Stored items
Start of Block
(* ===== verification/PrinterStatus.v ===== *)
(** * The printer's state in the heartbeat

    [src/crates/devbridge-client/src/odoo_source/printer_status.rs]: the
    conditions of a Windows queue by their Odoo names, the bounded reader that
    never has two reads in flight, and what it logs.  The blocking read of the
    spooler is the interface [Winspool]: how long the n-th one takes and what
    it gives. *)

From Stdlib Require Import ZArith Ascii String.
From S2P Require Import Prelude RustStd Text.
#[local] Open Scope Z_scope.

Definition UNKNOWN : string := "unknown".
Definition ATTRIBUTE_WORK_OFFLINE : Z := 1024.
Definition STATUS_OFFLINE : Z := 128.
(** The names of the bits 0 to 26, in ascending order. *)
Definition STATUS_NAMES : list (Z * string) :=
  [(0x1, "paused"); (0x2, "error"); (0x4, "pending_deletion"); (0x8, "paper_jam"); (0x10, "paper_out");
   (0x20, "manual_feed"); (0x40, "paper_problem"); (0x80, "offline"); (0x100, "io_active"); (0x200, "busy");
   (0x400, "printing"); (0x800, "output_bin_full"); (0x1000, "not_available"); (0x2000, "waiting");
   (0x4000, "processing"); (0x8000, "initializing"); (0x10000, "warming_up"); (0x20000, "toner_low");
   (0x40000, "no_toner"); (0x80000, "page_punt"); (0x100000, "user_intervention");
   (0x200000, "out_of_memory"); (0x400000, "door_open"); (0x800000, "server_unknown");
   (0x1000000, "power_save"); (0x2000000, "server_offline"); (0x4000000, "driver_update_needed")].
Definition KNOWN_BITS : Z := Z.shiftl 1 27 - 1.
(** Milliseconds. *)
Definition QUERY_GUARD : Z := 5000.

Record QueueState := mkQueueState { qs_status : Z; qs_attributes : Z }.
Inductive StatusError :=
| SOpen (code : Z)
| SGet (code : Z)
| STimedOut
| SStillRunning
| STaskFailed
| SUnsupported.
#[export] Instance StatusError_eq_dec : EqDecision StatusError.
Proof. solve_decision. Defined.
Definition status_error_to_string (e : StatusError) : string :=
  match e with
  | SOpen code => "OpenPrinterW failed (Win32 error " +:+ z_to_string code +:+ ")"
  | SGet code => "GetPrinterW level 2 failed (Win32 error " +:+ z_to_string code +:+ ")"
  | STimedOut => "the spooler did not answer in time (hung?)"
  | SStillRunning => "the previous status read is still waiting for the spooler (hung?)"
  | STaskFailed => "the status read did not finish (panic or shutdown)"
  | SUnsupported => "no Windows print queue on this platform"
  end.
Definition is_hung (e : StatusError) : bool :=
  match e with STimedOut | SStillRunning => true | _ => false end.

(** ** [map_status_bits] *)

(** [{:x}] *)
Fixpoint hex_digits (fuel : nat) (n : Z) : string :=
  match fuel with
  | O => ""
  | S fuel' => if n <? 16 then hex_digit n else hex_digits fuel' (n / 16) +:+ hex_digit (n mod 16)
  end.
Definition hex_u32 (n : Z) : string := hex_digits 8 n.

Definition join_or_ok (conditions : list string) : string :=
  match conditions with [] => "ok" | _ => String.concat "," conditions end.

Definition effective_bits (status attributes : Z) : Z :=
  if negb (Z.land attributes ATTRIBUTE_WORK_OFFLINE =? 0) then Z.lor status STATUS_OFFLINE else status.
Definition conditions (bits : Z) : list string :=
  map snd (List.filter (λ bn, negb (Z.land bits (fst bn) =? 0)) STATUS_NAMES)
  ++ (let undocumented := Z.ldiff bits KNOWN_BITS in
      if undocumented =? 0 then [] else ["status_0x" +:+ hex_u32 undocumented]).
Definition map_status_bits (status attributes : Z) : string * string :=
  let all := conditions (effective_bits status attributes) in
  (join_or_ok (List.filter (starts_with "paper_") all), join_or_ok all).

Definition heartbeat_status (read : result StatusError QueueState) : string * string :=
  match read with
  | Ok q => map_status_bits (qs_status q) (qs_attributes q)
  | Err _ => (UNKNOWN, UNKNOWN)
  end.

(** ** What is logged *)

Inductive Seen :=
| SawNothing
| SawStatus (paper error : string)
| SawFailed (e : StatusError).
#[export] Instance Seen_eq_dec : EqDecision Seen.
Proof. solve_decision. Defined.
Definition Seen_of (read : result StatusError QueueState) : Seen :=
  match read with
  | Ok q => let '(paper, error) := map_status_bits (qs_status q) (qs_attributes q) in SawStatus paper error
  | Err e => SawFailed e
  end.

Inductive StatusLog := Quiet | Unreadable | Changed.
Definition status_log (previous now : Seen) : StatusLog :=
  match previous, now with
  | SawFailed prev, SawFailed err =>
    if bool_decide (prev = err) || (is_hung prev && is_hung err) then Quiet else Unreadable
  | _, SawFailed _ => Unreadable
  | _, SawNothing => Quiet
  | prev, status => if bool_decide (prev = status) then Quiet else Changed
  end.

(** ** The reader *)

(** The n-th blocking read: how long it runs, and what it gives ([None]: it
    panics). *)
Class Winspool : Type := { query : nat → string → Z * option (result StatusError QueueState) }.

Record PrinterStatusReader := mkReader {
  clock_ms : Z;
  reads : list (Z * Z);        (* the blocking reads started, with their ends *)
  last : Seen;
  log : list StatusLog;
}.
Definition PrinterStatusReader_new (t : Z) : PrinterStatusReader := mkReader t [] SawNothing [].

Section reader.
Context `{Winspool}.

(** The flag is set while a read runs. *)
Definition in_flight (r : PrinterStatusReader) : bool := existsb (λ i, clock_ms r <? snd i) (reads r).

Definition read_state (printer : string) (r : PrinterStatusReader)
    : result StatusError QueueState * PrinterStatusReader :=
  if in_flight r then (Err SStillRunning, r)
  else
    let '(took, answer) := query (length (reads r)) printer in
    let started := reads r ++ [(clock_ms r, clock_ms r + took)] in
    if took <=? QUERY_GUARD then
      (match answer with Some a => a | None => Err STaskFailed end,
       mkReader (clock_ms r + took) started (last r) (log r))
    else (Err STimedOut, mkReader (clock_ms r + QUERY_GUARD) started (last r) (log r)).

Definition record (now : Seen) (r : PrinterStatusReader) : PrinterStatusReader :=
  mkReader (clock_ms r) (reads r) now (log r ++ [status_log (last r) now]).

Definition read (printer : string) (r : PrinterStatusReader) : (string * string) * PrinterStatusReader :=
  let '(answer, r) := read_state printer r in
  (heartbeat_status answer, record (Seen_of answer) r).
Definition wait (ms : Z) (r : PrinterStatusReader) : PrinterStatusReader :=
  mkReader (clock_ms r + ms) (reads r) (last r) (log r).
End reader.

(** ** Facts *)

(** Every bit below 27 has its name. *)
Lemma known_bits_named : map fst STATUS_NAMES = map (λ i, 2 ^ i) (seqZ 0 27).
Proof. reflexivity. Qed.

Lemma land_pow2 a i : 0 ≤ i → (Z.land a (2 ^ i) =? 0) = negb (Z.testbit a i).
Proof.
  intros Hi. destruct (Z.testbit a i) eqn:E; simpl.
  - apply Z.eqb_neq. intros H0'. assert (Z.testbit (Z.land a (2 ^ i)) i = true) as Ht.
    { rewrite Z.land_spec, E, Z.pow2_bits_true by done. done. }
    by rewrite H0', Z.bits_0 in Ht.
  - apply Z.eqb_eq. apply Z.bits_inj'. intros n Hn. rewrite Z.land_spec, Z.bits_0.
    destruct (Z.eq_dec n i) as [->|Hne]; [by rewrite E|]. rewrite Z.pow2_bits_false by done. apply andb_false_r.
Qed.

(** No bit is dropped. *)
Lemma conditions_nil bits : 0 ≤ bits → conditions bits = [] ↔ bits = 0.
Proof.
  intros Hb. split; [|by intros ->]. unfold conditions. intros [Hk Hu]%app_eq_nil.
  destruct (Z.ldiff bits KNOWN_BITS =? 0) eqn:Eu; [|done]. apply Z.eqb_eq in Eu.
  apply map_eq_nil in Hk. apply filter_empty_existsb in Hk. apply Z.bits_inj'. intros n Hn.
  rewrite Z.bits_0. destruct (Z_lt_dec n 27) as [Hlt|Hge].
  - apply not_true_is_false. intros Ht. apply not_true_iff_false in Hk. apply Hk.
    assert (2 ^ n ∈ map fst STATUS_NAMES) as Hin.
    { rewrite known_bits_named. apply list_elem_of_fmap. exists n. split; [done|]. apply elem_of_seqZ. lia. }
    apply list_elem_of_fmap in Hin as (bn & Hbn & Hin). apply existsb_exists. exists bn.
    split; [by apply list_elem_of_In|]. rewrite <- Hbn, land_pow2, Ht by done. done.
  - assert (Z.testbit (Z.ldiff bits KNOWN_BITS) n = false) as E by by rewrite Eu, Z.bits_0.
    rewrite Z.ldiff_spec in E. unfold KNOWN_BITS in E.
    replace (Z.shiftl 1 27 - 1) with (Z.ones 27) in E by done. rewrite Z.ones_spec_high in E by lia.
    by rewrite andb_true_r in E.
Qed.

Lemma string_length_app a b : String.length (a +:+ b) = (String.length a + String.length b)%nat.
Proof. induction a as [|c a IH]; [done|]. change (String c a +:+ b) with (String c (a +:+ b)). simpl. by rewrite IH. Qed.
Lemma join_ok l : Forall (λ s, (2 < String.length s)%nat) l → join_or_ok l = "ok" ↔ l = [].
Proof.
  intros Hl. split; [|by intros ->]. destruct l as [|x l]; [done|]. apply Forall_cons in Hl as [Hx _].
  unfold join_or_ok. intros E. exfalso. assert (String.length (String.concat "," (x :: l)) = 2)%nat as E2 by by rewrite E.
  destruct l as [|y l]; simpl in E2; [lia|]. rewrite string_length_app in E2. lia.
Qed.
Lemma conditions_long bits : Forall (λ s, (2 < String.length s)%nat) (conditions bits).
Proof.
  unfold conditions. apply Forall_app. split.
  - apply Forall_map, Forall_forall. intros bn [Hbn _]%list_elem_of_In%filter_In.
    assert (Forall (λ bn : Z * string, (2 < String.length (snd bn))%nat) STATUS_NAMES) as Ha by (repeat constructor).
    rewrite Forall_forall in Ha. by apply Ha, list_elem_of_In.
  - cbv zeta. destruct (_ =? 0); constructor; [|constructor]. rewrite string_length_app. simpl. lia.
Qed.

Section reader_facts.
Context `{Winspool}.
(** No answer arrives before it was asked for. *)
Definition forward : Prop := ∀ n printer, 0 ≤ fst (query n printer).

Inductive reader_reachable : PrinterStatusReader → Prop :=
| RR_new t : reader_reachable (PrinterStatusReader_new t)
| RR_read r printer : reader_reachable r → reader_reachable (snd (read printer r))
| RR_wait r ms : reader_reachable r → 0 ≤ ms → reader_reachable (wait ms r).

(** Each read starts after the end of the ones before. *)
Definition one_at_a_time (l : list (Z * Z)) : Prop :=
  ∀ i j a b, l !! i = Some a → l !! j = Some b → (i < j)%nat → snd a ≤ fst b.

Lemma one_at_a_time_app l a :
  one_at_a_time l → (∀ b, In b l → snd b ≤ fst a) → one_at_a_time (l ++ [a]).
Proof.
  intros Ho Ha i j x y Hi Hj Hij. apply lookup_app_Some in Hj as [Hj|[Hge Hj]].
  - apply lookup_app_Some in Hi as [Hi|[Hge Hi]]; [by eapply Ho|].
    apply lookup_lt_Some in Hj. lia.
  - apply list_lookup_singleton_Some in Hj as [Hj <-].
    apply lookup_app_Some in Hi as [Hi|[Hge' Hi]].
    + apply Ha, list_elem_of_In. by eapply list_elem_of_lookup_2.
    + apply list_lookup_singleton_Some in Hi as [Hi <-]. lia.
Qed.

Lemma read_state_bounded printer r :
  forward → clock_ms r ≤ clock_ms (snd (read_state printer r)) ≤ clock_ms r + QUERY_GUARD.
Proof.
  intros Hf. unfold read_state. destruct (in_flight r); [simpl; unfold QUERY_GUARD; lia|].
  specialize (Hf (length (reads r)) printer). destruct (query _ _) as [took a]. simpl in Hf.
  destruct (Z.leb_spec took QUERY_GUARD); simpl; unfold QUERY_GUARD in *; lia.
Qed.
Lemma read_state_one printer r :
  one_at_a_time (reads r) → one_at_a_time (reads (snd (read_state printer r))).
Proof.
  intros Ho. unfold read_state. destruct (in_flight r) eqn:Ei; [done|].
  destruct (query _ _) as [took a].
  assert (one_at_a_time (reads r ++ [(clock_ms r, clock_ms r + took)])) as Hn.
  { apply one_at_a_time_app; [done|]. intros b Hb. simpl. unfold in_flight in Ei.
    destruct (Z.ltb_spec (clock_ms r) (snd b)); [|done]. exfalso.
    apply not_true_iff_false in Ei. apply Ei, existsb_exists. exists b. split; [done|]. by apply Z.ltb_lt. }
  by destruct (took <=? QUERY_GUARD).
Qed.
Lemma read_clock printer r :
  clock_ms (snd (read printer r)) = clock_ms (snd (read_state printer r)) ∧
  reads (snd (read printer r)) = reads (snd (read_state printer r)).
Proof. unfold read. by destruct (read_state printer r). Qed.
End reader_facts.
End of Block
Start of Block
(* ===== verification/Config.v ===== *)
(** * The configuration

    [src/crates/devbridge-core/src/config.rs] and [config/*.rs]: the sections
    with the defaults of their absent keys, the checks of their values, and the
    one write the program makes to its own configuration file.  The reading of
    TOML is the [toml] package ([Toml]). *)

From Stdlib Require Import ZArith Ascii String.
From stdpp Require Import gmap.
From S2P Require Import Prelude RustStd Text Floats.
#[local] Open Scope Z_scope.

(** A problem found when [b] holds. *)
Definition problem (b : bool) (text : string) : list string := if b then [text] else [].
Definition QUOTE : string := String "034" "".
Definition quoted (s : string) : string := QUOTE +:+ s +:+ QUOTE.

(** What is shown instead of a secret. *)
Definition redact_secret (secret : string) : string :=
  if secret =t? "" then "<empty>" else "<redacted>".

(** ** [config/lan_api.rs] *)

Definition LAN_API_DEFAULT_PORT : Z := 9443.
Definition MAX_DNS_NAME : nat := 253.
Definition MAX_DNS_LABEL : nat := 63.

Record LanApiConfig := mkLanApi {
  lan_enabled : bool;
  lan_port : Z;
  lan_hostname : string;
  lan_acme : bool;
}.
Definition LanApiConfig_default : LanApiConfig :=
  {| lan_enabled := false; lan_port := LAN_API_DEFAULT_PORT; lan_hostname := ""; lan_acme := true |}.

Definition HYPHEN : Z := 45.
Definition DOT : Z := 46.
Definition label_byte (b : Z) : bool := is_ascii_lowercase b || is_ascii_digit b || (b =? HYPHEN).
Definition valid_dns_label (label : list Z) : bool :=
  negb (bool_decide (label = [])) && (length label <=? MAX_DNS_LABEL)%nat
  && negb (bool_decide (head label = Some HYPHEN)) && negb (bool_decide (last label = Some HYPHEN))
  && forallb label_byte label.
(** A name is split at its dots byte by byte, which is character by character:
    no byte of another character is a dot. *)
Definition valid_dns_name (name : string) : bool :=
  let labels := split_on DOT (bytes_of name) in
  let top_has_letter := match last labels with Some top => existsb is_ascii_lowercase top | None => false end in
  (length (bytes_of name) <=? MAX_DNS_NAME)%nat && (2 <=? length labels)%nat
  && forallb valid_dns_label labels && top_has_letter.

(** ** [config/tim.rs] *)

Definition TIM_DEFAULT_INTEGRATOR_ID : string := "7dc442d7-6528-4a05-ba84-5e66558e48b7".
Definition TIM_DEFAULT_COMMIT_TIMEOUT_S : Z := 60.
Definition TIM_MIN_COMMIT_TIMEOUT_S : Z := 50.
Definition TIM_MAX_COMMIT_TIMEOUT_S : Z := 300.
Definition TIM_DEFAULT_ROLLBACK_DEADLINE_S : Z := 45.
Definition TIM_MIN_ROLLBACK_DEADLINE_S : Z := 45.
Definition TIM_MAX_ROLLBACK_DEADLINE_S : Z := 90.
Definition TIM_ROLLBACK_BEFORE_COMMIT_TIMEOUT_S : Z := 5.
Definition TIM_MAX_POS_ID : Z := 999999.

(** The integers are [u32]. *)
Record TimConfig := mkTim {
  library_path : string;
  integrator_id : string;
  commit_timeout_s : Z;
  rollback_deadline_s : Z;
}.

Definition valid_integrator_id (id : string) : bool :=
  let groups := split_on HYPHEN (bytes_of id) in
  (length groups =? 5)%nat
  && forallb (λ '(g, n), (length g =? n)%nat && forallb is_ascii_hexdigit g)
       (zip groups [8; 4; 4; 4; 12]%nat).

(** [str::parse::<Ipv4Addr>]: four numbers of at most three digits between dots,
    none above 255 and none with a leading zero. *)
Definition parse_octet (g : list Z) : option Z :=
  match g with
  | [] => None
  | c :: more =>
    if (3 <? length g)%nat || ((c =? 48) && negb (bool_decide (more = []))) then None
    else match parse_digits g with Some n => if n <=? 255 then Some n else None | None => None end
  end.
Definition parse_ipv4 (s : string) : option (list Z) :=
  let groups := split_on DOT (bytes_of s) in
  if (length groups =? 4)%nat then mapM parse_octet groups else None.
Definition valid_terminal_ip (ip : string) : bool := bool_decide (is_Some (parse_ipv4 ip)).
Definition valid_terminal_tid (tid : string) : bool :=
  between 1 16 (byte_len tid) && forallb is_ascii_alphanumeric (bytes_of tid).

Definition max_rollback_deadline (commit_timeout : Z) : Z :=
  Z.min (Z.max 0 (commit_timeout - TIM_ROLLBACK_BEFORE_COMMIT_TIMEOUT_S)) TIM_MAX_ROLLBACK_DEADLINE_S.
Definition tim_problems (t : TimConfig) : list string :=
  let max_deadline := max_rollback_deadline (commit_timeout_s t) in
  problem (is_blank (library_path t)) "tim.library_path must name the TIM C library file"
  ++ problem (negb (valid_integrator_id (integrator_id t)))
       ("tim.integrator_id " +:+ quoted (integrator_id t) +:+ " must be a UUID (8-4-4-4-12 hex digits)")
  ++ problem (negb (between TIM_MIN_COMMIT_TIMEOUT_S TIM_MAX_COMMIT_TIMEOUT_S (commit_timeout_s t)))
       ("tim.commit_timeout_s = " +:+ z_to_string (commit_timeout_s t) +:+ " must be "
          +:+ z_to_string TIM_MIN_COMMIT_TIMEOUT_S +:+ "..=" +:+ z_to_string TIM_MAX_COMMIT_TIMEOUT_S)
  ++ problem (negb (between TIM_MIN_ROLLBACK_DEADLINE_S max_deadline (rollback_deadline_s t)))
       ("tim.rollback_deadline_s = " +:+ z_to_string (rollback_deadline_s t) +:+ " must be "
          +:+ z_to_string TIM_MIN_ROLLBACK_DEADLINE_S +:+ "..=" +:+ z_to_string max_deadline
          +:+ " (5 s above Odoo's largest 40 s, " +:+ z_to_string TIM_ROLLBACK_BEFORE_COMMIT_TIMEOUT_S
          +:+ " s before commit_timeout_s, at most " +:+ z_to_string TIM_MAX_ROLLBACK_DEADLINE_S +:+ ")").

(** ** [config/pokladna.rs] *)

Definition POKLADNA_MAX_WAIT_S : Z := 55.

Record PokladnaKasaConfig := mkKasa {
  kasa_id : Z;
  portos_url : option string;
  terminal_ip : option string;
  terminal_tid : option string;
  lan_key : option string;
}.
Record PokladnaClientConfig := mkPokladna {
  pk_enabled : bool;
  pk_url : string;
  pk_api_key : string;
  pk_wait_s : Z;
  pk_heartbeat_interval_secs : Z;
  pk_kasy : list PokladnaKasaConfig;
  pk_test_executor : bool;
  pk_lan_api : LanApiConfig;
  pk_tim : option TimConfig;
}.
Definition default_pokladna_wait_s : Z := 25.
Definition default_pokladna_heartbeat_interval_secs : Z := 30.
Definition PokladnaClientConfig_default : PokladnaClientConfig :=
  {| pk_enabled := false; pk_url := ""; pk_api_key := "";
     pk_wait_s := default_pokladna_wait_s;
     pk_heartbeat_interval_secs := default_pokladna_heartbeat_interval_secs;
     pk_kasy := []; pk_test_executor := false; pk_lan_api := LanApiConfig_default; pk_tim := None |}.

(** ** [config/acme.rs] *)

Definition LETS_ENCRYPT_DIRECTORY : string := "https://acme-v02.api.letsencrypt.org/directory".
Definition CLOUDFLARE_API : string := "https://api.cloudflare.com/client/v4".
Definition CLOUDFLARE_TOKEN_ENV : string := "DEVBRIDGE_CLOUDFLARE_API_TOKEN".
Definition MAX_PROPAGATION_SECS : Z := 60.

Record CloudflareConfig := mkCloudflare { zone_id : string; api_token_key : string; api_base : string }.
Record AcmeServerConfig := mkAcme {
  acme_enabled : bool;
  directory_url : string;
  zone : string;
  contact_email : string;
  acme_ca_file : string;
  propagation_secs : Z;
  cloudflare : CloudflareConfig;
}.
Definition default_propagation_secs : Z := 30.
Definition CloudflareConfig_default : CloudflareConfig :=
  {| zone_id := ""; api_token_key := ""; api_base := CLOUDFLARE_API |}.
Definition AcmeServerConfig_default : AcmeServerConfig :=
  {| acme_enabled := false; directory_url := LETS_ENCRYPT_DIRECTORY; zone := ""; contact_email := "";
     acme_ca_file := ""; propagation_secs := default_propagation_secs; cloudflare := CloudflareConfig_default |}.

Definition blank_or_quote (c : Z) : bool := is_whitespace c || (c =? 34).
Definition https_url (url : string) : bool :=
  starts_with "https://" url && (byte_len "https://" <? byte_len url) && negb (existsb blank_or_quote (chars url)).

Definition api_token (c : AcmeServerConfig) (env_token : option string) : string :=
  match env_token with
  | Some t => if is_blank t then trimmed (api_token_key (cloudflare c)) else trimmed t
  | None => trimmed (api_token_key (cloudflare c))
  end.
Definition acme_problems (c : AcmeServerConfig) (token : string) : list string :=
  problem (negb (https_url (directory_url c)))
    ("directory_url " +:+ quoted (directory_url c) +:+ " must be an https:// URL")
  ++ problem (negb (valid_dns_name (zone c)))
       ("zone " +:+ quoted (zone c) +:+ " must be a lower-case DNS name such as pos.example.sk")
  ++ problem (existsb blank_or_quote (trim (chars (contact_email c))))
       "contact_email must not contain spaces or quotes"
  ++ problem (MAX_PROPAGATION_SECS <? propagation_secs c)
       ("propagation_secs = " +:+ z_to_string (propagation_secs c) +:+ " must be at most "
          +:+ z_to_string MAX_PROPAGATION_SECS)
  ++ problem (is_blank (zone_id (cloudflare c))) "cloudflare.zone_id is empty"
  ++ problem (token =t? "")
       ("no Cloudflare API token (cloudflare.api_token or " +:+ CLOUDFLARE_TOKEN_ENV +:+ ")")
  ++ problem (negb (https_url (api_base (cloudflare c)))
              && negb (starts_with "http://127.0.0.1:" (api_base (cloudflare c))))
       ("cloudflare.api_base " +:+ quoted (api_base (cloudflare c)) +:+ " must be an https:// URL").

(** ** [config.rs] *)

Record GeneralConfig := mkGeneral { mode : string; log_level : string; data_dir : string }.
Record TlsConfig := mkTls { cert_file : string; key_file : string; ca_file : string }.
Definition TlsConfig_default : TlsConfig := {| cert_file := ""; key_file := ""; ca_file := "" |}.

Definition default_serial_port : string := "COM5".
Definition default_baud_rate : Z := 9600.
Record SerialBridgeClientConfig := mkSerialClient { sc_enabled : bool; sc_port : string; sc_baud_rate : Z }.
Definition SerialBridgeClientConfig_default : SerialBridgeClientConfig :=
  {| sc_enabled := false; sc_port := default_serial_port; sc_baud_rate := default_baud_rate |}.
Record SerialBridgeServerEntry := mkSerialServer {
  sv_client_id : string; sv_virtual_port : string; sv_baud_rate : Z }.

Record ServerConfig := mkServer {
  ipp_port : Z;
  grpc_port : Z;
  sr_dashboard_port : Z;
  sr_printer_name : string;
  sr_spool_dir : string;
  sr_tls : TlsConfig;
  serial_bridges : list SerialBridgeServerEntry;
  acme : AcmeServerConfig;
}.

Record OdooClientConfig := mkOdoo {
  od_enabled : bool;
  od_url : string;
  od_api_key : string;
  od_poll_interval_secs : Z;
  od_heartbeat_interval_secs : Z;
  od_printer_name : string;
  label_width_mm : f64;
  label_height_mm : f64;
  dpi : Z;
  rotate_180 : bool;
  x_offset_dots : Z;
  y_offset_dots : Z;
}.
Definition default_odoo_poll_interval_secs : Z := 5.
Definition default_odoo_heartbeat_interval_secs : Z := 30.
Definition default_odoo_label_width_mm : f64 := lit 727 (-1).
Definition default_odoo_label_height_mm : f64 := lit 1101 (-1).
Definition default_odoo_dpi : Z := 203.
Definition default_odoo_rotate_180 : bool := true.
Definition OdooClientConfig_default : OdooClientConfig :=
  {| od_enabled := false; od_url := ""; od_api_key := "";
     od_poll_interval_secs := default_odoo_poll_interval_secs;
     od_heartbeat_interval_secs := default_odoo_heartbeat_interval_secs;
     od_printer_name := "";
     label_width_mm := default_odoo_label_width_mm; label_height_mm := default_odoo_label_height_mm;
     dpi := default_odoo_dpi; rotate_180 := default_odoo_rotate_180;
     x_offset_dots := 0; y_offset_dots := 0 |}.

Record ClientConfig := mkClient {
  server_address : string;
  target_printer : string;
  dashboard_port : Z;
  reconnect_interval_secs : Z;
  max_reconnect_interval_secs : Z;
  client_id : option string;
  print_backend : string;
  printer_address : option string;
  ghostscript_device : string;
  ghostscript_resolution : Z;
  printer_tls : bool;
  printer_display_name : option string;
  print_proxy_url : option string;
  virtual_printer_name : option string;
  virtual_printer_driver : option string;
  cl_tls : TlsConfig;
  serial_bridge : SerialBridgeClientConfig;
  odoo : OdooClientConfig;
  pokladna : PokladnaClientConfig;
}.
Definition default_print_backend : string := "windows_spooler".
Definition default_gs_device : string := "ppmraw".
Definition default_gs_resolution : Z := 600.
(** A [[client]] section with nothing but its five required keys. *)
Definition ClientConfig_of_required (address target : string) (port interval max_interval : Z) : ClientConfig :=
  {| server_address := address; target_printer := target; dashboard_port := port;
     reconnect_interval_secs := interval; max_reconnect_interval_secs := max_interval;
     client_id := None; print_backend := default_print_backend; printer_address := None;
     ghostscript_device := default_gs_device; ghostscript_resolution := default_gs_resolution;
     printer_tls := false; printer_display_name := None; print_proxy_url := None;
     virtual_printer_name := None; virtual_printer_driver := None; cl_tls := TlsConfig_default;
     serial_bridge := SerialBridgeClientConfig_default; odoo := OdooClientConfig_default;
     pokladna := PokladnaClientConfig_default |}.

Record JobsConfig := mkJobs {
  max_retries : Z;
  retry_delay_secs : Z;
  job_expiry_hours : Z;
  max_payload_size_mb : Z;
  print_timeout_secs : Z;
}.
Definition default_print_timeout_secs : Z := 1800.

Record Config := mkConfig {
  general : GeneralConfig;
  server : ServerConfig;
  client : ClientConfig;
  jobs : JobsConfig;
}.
End of Block
Start of Block
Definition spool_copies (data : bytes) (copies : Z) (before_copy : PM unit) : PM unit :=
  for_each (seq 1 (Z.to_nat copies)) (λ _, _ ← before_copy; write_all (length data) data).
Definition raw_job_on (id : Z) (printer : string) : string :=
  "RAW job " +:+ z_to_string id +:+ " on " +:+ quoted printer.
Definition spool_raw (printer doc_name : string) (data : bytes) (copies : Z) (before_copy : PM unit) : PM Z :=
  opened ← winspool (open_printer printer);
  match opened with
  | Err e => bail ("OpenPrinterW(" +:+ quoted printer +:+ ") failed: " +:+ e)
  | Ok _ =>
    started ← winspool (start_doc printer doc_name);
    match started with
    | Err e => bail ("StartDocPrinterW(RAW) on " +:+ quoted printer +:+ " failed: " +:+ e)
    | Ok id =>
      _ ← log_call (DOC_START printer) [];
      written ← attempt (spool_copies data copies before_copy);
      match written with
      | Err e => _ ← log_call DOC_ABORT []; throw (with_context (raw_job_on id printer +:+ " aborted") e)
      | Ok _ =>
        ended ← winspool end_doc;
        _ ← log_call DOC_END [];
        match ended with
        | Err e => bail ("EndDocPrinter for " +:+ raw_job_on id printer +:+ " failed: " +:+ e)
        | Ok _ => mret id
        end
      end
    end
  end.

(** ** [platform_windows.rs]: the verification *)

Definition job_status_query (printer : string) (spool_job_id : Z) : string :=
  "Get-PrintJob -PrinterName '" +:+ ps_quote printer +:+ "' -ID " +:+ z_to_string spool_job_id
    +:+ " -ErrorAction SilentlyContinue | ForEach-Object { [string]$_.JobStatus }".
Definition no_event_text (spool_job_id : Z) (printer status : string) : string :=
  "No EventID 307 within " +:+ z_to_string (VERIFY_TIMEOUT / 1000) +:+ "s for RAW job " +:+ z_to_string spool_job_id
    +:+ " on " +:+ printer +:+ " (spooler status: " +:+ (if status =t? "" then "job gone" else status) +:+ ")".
End of Block
## [TASK STATEMENT]
All that is wanted is a faithful reproduction of the line above with "(* ===== verification/PrinterStatus.v", the line with "conditions of a", and every line in between.

## [TASK RESPONSE]
(* ===== verification/PrinterStatus.v ===== *)
(** * The printer's state in the heartbeat

    [src/crates/devbridge-client/src/odoo_source/printer_status.rs]: the
    conditions of a Windows queue by their Odoo names, the bounded reader that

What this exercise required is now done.